━━━━━ Available data ━━━━━
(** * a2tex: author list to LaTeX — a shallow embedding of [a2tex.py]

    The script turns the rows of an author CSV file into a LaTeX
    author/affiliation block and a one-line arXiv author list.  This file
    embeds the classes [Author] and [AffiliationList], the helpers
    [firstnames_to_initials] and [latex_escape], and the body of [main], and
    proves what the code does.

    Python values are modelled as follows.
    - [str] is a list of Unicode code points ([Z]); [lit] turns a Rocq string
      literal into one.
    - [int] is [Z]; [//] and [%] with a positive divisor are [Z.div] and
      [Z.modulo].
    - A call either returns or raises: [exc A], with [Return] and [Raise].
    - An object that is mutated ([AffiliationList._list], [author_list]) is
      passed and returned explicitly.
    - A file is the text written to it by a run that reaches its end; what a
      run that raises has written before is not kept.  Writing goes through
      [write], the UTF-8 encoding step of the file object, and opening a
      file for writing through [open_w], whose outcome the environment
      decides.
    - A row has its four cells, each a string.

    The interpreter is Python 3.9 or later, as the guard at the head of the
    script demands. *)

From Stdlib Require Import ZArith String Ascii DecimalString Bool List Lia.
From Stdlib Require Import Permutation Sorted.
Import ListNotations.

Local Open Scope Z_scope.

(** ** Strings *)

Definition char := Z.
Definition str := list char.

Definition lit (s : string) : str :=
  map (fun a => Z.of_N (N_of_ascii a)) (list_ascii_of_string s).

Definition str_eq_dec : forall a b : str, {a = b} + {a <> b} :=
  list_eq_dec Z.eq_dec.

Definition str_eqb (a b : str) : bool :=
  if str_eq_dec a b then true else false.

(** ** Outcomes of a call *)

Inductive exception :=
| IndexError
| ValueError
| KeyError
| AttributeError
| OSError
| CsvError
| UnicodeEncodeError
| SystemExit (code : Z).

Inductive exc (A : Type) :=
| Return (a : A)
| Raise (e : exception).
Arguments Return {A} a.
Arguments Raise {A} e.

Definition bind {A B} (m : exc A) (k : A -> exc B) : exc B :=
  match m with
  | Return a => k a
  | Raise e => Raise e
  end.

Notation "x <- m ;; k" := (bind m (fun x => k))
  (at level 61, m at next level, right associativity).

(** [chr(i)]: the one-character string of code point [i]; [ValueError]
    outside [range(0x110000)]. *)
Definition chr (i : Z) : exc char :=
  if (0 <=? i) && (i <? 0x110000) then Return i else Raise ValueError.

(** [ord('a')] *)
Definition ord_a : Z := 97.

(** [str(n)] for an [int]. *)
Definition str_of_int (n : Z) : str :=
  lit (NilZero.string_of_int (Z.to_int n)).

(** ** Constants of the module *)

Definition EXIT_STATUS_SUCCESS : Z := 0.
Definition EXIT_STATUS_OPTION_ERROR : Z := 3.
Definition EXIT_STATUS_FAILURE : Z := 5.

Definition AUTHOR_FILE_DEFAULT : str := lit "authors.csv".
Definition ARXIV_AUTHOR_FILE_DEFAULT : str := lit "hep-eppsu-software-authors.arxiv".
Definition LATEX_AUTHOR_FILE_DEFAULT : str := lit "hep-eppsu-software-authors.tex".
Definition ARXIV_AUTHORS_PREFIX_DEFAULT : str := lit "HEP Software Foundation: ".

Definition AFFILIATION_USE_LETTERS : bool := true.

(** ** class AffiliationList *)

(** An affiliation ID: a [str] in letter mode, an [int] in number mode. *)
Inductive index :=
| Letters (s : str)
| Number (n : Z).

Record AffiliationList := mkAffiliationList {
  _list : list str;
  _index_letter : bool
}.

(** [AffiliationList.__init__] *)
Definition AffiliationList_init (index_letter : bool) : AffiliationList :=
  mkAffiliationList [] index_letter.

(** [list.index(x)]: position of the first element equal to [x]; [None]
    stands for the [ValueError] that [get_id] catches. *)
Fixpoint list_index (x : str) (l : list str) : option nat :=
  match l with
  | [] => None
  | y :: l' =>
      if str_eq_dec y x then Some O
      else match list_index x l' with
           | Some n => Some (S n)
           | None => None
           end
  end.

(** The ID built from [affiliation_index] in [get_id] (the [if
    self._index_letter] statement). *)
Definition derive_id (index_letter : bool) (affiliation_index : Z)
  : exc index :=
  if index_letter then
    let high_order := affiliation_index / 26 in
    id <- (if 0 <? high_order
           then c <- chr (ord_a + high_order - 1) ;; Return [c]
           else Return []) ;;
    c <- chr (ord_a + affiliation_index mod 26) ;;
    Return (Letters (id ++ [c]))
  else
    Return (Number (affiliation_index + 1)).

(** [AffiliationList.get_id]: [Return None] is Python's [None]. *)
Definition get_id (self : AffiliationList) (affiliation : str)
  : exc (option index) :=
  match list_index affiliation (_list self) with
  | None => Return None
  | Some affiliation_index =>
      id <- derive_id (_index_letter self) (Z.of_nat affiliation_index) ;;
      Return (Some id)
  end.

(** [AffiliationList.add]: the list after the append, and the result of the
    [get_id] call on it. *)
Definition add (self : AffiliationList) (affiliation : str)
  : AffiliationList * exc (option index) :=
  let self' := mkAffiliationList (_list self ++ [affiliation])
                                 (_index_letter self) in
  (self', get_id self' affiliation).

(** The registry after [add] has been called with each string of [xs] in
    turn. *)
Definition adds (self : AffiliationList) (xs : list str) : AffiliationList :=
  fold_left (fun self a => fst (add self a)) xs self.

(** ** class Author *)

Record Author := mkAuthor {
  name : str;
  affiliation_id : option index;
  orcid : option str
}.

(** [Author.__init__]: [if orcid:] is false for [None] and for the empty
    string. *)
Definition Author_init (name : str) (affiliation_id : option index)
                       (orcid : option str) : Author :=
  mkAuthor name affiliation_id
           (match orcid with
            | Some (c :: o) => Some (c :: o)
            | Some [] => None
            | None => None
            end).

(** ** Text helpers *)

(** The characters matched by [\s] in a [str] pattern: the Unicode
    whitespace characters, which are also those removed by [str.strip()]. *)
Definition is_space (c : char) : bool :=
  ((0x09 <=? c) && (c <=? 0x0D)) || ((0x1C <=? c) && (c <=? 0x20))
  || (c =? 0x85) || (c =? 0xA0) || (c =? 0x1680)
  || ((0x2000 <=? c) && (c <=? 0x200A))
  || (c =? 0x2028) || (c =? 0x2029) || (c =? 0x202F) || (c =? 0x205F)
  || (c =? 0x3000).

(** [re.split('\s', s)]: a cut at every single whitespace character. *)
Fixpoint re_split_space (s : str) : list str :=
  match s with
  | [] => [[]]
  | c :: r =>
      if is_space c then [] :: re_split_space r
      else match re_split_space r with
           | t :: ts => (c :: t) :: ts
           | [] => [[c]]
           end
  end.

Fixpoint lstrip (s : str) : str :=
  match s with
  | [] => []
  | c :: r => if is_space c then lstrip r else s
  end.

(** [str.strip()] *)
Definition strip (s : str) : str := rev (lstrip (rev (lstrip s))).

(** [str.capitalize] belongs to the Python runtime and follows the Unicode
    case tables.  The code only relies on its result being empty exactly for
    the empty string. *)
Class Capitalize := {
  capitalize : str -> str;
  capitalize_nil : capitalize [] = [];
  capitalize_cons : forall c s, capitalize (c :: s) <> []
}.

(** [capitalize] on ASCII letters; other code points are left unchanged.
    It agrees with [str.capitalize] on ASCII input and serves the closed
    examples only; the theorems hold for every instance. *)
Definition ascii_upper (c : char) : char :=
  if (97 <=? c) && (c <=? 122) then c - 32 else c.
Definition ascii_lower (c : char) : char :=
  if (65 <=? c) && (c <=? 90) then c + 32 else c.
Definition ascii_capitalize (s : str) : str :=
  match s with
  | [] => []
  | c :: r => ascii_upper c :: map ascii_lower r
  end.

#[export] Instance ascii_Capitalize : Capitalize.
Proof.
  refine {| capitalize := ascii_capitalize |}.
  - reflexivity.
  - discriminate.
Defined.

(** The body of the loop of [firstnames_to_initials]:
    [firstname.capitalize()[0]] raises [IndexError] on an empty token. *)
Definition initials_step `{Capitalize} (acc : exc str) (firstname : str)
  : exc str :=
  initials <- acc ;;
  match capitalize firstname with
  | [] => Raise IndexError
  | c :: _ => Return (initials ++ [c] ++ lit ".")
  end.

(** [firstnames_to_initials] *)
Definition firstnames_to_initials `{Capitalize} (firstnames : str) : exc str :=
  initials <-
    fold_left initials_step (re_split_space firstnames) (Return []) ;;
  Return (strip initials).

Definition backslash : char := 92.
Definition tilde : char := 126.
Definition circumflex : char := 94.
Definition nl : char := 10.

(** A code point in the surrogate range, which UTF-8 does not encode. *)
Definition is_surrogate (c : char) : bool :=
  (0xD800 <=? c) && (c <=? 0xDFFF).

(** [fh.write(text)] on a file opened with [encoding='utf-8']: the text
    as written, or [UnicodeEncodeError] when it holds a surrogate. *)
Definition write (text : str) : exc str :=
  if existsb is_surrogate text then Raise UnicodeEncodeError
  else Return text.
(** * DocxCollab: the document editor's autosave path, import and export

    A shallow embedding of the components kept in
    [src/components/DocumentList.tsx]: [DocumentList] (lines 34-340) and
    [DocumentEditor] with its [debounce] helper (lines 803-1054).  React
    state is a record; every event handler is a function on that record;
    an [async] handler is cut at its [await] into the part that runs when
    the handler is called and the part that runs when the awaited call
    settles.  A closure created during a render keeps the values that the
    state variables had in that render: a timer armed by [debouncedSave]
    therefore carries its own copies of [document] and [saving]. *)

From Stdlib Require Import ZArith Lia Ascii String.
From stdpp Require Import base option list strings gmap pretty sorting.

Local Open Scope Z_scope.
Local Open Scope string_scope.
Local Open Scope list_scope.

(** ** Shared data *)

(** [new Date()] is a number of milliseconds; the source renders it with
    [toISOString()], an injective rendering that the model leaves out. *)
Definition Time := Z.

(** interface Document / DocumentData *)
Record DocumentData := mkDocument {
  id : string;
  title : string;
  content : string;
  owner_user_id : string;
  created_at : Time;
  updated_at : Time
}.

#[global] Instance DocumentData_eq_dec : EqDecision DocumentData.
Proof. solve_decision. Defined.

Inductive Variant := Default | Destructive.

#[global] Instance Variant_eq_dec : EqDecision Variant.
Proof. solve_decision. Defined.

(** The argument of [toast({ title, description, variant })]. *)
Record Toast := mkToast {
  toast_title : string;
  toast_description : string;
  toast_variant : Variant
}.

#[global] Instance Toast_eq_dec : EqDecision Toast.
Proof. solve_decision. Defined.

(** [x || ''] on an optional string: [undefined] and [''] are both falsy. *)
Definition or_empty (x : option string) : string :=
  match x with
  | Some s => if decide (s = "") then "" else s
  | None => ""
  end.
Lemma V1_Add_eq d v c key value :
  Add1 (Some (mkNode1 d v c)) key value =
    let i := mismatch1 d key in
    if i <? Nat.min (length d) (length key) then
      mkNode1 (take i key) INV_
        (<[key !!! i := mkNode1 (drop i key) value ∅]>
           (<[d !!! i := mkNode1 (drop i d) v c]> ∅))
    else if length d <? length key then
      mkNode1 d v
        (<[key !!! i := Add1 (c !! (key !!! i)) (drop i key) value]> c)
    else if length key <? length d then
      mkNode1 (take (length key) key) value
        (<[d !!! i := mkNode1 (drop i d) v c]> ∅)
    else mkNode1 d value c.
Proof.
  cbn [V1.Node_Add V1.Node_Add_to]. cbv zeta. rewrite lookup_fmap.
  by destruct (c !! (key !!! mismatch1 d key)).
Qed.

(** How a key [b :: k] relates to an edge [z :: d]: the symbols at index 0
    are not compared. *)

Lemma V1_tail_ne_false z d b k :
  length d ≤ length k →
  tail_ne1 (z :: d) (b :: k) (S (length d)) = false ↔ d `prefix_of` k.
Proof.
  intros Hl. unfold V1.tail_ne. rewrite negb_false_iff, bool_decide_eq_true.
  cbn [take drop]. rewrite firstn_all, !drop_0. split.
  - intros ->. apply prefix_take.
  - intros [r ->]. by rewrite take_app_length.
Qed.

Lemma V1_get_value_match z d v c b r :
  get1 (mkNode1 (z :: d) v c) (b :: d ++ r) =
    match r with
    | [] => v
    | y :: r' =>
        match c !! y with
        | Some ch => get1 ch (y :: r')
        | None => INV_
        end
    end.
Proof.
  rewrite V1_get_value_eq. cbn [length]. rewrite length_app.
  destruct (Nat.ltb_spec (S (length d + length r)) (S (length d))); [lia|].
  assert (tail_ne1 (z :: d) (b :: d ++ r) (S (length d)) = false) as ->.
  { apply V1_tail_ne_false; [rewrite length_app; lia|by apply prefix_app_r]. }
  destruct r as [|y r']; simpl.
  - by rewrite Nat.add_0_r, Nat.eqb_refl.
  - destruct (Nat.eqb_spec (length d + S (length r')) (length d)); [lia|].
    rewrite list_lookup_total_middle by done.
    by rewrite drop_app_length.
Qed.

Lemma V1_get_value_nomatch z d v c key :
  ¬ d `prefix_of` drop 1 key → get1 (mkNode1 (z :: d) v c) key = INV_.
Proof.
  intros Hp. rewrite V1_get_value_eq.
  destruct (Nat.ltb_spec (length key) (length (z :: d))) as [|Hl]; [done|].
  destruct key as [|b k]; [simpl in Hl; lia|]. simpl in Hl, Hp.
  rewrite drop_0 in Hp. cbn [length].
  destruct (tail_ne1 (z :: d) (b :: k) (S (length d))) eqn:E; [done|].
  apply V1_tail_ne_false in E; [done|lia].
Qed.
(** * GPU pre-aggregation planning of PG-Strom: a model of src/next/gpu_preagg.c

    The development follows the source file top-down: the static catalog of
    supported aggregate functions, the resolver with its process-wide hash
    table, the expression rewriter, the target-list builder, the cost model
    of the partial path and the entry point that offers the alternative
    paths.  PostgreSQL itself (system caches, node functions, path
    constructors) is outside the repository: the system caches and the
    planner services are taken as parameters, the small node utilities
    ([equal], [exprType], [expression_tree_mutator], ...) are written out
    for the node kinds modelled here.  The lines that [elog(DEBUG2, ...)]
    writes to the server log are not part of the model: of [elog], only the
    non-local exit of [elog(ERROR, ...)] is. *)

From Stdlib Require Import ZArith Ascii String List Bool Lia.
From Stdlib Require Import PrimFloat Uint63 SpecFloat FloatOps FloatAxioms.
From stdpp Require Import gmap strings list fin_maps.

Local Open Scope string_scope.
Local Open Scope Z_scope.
━━━━━
* [Prompt]
Nothing should appear in the answer except the lines above from the line with "map (fun a =>" through the line with "Definition AffiliationList_init (index_letter", both included, written out exactly.

* [Finished exercise]
  map (fun a => Z.of_N (N_of_ascii a)) (list_ascii_of_string s).

Definition str_eq_dec : forall a b : str, {a = b} + {a <> b} :=
  list_eq_dec Z.eq_dec.

Definition str_eqb (a b : str) : bool :=
  if str_eq_dec a b then true else false.

(** ** Outcomes of a call *)

Inductive exception :=
| IndexError
| ValueError
| KeyError
| AttributeError
| OSError
| CsvError
| UnicodeEncodeError
| SystemExit (code : Z).

Inductive exc (A : Type) :=
| Return (a : A)
| Raise (e : exception).
Arguments Return {A} a.
Arguments Raise {A} e.

Definition bind {A B} (m : exc A) (k : A -> exc B) : exc B :=
  match m with
  | Return a => k a
  | Raise e => Raise e
  end.

Notation "x <- m ;; k" := (bind m (fun x => k))
  (at level 61, m at next level, right associativity).

(** [chr(i)]: the one-character string of code point [i]; [ValueError]
    outside [range(0x110000)]. *)
Definition chr (i : Z) : exc char :=
  if (0 <=? i) && (i <? 0x110000) then Return i else Raise ValueError.

(** [ord('a')] *)
Definition ord_a : Z := 97.

(** [str(n)] for an [int]. *)
Definition str_of_int (n : Z) : str :=
  lit (NilZero.string_of_int (Z.to_int n)).

(** ** Constants of the module *)

Definition EXIT_STATUS_SUCCESS : Z := 0.
Definition EXIT_STATUS_OPTION_ERROR : Z := 3.
Definition EXIT_STATUS_FAILURE : Z := 5.

Definition AUTHOR_FILE_DEFAULT : str := lit "authors.csv".
Definition ARXIV_AUTHOR_FILE_DEFAULT : str := lit "hep-eppsu-software-authors.arxiv".
Definition LATEX_AUTHOR_FILE_DEFAULT : str := lit "hep-eppsu-software-authors.tex".
Definition ARXIV_AUTHORS_PREFIX_DEFAULT : str := lit "HEP Software Foundation: ".

Definition AFFILIATION_USE_LETTERS : bool := true.

(** ** class AffiliationList *)

(** An affiliation ID: a [str] in letter mode, an [int] in number mode. *)
Inductive index :=
| Letters (s : str)
| Number (n : Z).

Record AffiliationList := mkAffiliationList {
  _list : list str;
  _index_letter : bool
}.

(** [AffiliationList.__init__] *)
Definition AffiliationList_init (index_letter : bool) : AffiliationList :=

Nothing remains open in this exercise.